===== Materials provided
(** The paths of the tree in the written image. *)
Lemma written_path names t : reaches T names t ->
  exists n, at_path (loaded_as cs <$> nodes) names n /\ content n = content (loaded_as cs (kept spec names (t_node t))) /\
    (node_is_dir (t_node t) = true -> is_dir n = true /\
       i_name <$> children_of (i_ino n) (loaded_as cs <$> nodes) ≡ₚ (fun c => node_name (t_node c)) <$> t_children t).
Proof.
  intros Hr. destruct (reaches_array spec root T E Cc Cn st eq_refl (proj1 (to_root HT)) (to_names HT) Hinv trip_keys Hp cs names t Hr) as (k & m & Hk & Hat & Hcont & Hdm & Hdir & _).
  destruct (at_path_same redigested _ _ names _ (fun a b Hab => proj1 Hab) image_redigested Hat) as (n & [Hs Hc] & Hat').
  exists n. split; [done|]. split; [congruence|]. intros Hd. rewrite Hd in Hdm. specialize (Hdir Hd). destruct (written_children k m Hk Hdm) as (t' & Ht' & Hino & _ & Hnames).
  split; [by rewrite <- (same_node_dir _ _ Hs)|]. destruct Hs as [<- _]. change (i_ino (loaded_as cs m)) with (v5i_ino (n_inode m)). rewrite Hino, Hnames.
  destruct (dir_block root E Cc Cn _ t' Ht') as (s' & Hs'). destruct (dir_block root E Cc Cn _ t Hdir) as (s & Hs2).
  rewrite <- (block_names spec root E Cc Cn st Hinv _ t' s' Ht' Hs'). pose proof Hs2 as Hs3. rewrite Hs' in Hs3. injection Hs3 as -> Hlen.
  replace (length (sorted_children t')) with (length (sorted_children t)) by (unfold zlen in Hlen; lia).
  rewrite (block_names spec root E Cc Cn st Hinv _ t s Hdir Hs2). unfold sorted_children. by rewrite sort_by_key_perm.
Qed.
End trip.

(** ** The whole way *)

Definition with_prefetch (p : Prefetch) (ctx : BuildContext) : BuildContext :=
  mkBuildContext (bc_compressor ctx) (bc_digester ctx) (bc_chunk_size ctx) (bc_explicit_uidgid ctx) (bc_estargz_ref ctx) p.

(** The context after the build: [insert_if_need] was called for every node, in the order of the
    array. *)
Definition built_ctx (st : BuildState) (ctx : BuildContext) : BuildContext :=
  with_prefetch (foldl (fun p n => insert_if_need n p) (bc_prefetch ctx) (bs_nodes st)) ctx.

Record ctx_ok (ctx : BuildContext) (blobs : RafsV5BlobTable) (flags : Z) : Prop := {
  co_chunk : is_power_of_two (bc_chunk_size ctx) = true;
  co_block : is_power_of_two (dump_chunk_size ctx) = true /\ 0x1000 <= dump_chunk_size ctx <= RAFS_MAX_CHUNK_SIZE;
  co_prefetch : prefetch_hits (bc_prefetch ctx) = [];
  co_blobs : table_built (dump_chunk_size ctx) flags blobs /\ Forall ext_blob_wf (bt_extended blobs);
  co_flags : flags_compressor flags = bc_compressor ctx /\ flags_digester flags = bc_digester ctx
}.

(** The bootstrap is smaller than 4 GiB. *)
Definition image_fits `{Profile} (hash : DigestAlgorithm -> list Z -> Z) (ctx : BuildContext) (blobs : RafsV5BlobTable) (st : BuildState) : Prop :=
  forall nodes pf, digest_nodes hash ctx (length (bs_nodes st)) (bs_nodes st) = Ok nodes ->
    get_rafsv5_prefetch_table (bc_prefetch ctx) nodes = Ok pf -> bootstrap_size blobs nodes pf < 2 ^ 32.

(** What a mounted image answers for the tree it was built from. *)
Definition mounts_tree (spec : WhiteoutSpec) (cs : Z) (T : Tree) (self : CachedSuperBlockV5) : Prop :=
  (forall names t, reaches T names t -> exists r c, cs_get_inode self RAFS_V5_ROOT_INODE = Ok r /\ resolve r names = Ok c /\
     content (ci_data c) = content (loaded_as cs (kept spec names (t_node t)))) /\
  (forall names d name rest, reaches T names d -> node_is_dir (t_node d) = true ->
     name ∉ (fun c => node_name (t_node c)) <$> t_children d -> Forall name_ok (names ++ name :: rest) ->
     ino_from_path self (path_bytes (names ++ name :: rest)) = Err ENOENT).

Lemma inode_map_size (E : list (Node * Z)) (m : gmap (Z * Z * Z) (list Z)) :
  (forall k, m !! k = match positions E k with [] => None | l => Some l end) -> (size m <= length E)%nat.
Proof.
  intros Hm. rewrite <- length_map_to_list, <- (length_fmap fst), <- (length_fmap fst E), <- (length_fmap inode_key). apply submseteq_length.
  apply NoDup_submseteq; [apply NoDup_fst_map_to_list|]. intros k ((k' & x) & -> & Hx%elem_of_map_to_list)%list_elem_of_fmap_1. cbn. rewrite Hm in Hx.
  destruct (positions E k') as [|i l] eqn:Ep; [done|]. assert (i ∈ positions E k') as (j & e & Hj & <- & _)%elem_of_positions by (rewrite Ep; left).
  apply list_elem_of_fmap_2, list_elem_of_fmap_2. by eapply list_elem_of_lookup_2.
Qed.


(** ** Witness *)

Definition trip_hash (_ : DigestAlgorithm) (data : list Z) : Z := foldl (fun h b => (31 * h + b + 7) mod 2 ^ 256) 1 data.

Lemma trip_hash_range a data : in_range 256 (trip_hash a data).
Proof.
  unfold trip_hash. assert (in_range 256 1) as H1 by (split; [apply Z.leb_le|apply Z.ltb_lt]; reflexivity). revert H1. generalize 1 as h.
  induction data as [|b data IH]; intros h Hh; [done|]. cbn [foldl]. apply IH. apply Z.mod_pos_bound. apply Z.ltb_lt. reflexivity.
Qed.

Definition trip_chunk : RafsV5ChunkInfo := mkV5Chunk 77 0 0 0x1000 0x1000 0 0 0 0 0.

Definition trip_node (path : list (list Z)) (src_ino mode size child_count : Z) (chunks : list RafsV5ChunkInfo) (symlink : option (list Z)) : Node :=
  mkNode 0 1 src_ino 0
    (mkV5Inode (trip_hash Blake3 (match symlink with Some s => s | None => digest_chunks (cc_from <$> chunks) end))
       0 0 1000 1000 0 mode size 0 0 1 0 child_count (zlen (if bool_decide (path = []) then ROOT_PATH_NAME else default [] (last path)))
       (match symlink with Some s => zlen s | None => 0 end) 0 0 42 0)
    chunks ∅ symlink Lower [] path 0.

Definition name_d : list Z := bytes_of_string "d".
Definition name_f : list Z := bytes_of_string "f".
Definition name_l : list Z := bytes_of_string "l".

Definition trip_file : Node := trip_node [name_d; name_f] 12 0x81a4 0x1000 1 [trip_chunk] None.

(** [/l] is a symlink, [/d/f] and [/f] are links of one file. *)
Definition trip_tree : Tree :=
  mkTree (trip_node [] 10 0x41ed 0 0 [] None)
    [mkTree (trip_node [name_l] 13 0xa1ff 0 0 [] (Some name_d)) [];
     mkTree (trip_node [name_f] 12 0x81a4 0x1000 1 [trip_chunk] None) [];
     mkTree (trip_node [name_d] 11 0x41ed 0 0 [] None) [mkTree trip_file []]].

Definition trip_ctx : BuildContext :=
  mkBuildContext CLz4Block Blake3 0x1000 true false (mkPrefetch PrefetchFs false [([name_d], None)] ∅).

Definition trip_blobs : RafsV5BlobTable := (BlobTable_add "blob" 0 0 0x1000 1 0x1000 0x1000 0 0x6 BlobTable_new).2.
==========
- [Activity]
Provide the number of lines holding the word "self" within the material, without any other text.

- [Answer space]
3